Was he going to shoot the skimmer down with the General inside? Kieron didn’t think so.

“You’re being targeted by three different snipers,” Trapper went on, and—ah. That was different. Maybe he shouldn’t have chosen a vehicle with a transparent top. “They have orders to fire on my mark. If you’re not out of there in ten seconds, they’ll start shooting off pieces of you.”

Fuck.

“You think we can’t do it? We’re not about to let you take the General from us.” Trapper sounded satisfied, and why not? He was getting just what he wanted. “You have eight seconds. Seven.”

Fuck. Blobby wasn’t big enough to shield against snipers, and Kieron wasn’t sure shots like that wouldn’t destroy the little bot anyway. No.

“Five.”

He would have to surrender.

“Four.”

Maybe he’d be able to—

“Three.”

Maybe he could—

“Two.”

Elanus, I’m sorry. He reached for the com.

“O—”

The darkness suddenly shattered, with what seemed like every light in the motor pool turning on at once, leaving stars in Kieron’s eyes. At the same time he heard an engine roar, and a second later a larger, all-metal gunship lifted off the ground and hovered over his skimmer.

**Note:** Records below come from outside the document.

(** X15. When the cart badge is visible, both badge queries read its text
    with the page object's own timeout (not the 2000 ms of the probe) and
    give it to [int]: a badge without text content, with an empty text or
    with any text that is not an integer makes them raise [ValueError]
    instead of returning a count. *)
Theorem badge_text_must_be_an_integer (w : World B) (o : option string)
    (b : B) :
  let t := BasePage.timeout (this w) in
  is_ok (fst (badge_probe w)) = true ->
  locator_text_content ".shopping_cart_badge" t (snd (badge_probe w))
  = (Ok o, b) ->
  let out := InventoryPage.get_cart_item_count w in
  CartPage.get_cart_badge_count w = out
  /\ calls (snd out)
     = calls w ++ [WaitFor ".shopping_cart_badge" "visible" 2000;
                   TextContent ".shopping_cart_badge" t]
  /\ fst out = str_to_int (text_or_empty o)
  /\ (parse_int (text_or_empty o) = None ->
      exists message, fst out = Raise (ValueError message))
  /\ (o = None -> exists message, fst out = Raise (ValueError message)).
Proof.
  cbv zeta. intros Hp Ht.
  split; [reflexivity |].
  pose proof (badge_query_eq w true Hp
              : InventoryPage.get_cart_item_count w
                = read_badge (after_badge_probe w)) as E.
  rewrite E, read_badge_eq. cbv zeta.
  unfold after_badge_probe, after_call. cbn [browser this calls fst snd].
  unfold badge_probe in Ht. rewrite Ht. cbn [fst].
  split; [now rewrite <- app_assoc |]. split; [reflexivity |].
  split.
  - apply str_to_int_rejects.
  - intros ->. now apply str_to_int_rejects.
Qed.

End BadgeText.

Lemma badge_text_must_be_an_integer_empty :
  exists message,
    fst (InventoryPage.get_cart_item_count (StaticPage.with_badge EmptyString))
    = Raise (ValueError message).
Proof.
  refine (proj1 (proj2 (proj2 (proj2
    (badge_text_must_be_an_integer (StaticPage.with_badge EmptyString)
       (Some EmptyString) _ eq_refl eq_refl)))) eq_refl).
Defined.

Section PriceFailures.
Context {B : Type} {D : Driver B}.

Lemma for_each_lift_first_failure {W A X} (f : X -> result A)
    (good : list X) (bad : X) (rest : list X) (e : exn) (w : W) :
  Forall (fun x => is_ok (f x) = true) good ->
  f bad = Raise e ->
  for_each (fun x => lift (f x)) (good ++ bad :: rest) w = (Raise e, w).
Proof.
  intros Hg Hb. induction Hg as [| x good Hx _ IH].
  - cbn [app for_each]. unfold bind at 1, lift at 1. now rewrite Hb.
  - cbn [app for_each]. unfold bind at 1, lift at 1.
    destruct (f x) as [a | e']; [| discriminate Hx].
    unfold bind at 1. now rewrite IH.
Qed.
Lemma get_capabilities_cases_witness :
  get_capabilities
    [Capability.switch; HOOD_FAN_CAPABILITY; Capability.fan_speed]
  = Some [HOOD_FAN_CAPABILITY] /\
  get_capabilities [Capability.switch] = None.
Proof.
  split.
  - destruct (get_capabilities_cases
                [Capability.switch; HOOD_FAN_CAPABILITY; Capability.fan_speed])
      as [Hhood _].
    apply Hhood. cbn. tauto.
  - destruct (get_capabilities_cases [Capability.switch]) as [_ Hrest].
    assert (Hno : ~ In HOOD_FAN_CAPABILITY [Capability.switch]).
    { cbn. intros [Heq | []]. discriminate Heq. }
    destruct (Hrest Hno) as [_ Hnone].
    apply Hnone. cbn. intros [_ [Heq | []]]. discriminate Heq.
Defined.

(** C3. Setup hands the platform one [SmartThingsFan] for each device of
    the broker that is assigned the fan platform, in the broker's order, and
    nothing else: no entity of the list is a [SmartThingsHoodFan], also when
    a device advertises the hood capability. *)
Theorem setup_adds_standard_fans_only
    (brokers : gmap string DeviceBroker) (entry_id : string)
    (broker : DeviceBroker) :
  brokers !! entry_id = Some broker ->
  exists entities : list FanEntity,
    async_setup_entry brokers entry_id = Ok entities /\
    (forall device : DeviceEntity,
       In device (List.map snd (devices broker)) ->
       any_assigned broker (device_id device) "fan" = true ->
       In (Fan (SmartThingsFan.mk device)) entities) /\
    (forall entity : FanEntity,
       In entity entities ->
       exists device : DeviceEntity,
         entity = Fan (SmartThingsFan.mk device) /\
         In device (List.map snd (devices broker)) /\
         any_assigned broker (device_id device) "fan" = true) /\
    (forall h : SmartThingsHoodFan.t, ~ In (HoodFan h) entities) /\
    length entities
    = length (List.filter
                (fun device => any_assigned broker (device_id device) "fan")
                (List.map snd (devices broker))).
Proof.
  intros Hbroker. unfold async_setup_entry. rewrite Hbroker.
  eexists. split; [reflexivity |]. repeat split.
  - intros device Hdev Hassigned. apply in_map_iff. exists device.
    split; [reflexivity | apply filter_In; split; assumption].
  - intros entity Hentity. apply in_map_iff in Hentity.
    destruct Hentity as [device [<- Hdev]]. apply filter_In in Hdev.
    destruct Hdev as [Hdev Hassigned]. exists device. repeat split; assumption.
  - intros h Hin. apply in_map_iff in Hin.
    destruct Hin as [device [Heq _]]. discriminate Heq.
  - apply length_map.
Qed.

Lemma setup_adds_standard_fans_only_witness :
  exists entities : list FanEntity,
    async_setup_entry sample_brokers "entry" = Ok entities /\
    In (Fan (SmartThingsFan.mk sample_bare_device)) entities /\
    length entities = 2%nat.
Proof.
  destruct (setup_adds_standard_fans_only sample_brokers "entry" sample_broker
              eq_refl)
    as [entities (Hsetup & Hall & _ & _ & Hlen)].
  exists entities. split; [exact Hsetup |]. split.
  - apply Hall; [cbn; tauto | reflexivity].
  - exact Hlen.
Defined.

(** * Further properties *)

(** ** More on the standard fan *)

Section StandardFanExtra.
Context `{External}.
Import SmartThingsFan.

(** X1. A percentage in 1..33 sets speed 1, one in 34..66 sets speed 2 and
    one in 67..100 sets speed 3. *)
Theorem fan_set_percentage_thresholds (f : t) (p : Z) :
  0 < p <= 100 ->
  log (exec (async_set_percentage (Some p)) f)
  = [Await (set_fan_speed (if p <=? 33 then 1 else if p <=? 66 then 2 else 3)
              true);
     Plain (async_update_ha_state true)].
Proof.
  intros Hp. rewrite fan_set_percentage_log by lia. do 3 f_equal.
  unfold SPEED_RANGE. apply math_ceil_ranged_value_eq.
  destruct (Z.leb_spec p 33); [lia |]. destruct (Z.leb_spec p 66); lia.
Qed.


(** X3. The percentage is 0 exactly when the reported speed is 0, and a
    higher speed shows a strictly higher percentage. *)
Theorem fan_percentage_zero_and_increasing (f g : t) :
  (percentage f = 0 <-> fan_speed (status (_device f)) = 0) /\
  (fan_speed (status (_device f)) < fan_speed (status (_device g)) ->
   percentage f < percentage g).
Proof.
  unfold percentage, SPEED_RANGE. rewrite !ranged_value_to_percentage_from_1.
  generalize (fan_speed (status (_device f))) (fan_speed (status (_device g))).
  intros a b.
  pose proof (Z.div_mod (a * 100) 3 ltac:(lia)).
  pose proof (Z.mod_pos_bound (a * 100) 3 ltac:(lia)).
  pose proof (Z.div_mod (b * 100) 3 ltac:(lia)).
  pose proof (Z.mod_pos_bound (b * 100) 3 ltac:(lia)).
  lia.
Qed.

(** X4. [async_turn_off] and [async_set_percentage(0)] send the same
    command to the device and differ in the call that follows: the first
    writes the state, the second asks for an update with a refresh.  When
    those two calls leave the device alone, both leave the entity in the
    same state. *)
Theorem fan_turn_off_versus_set_zero (f : t) :
  (forall device, on_device async_write_ha_state device = device) ->
  (forall refresh device,
     on_device (async_update_ha_state refresh) device = device) ->
  log (exec async_turn_off f)
  = [Await (switch_off true); Plain async_write_ha_state] /\
  log (exec (async_set_percentage (Some 0)) f)
  = [Await (switch_off true); Plain (async_update_ha_state true)] /\
  self (exec async_turn_off f) = self (exec (async_set_percentage (Some 0)) f).
Proof.
  intros Hwrite Hupd. repeat split.
  unfold exec, async_turn_off, async_set_percentage, bind, call, touch. cbn.
  rewrite Hwrite, Hupd. reflexivity.
Qed.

Carlisle stayed! And she was blocking the sniper shots. Now they could—

Trapper shouted something and pointed his launcher up at her ship. Kieron automatically ran through the startup sequence and sent the skimmer lurching forward. He smashed right into Trapper’s chest, knocking the man down and probably breaking half his ribs.

Time to go!

Using the skimmer’s electronic viewer to help navigate now that his night-vision was destroyed, he kicked it into high hear and shot out of the compound as fast as he could, the gunship still hovering above them.

They were out.

Now all they had to do was stay that way.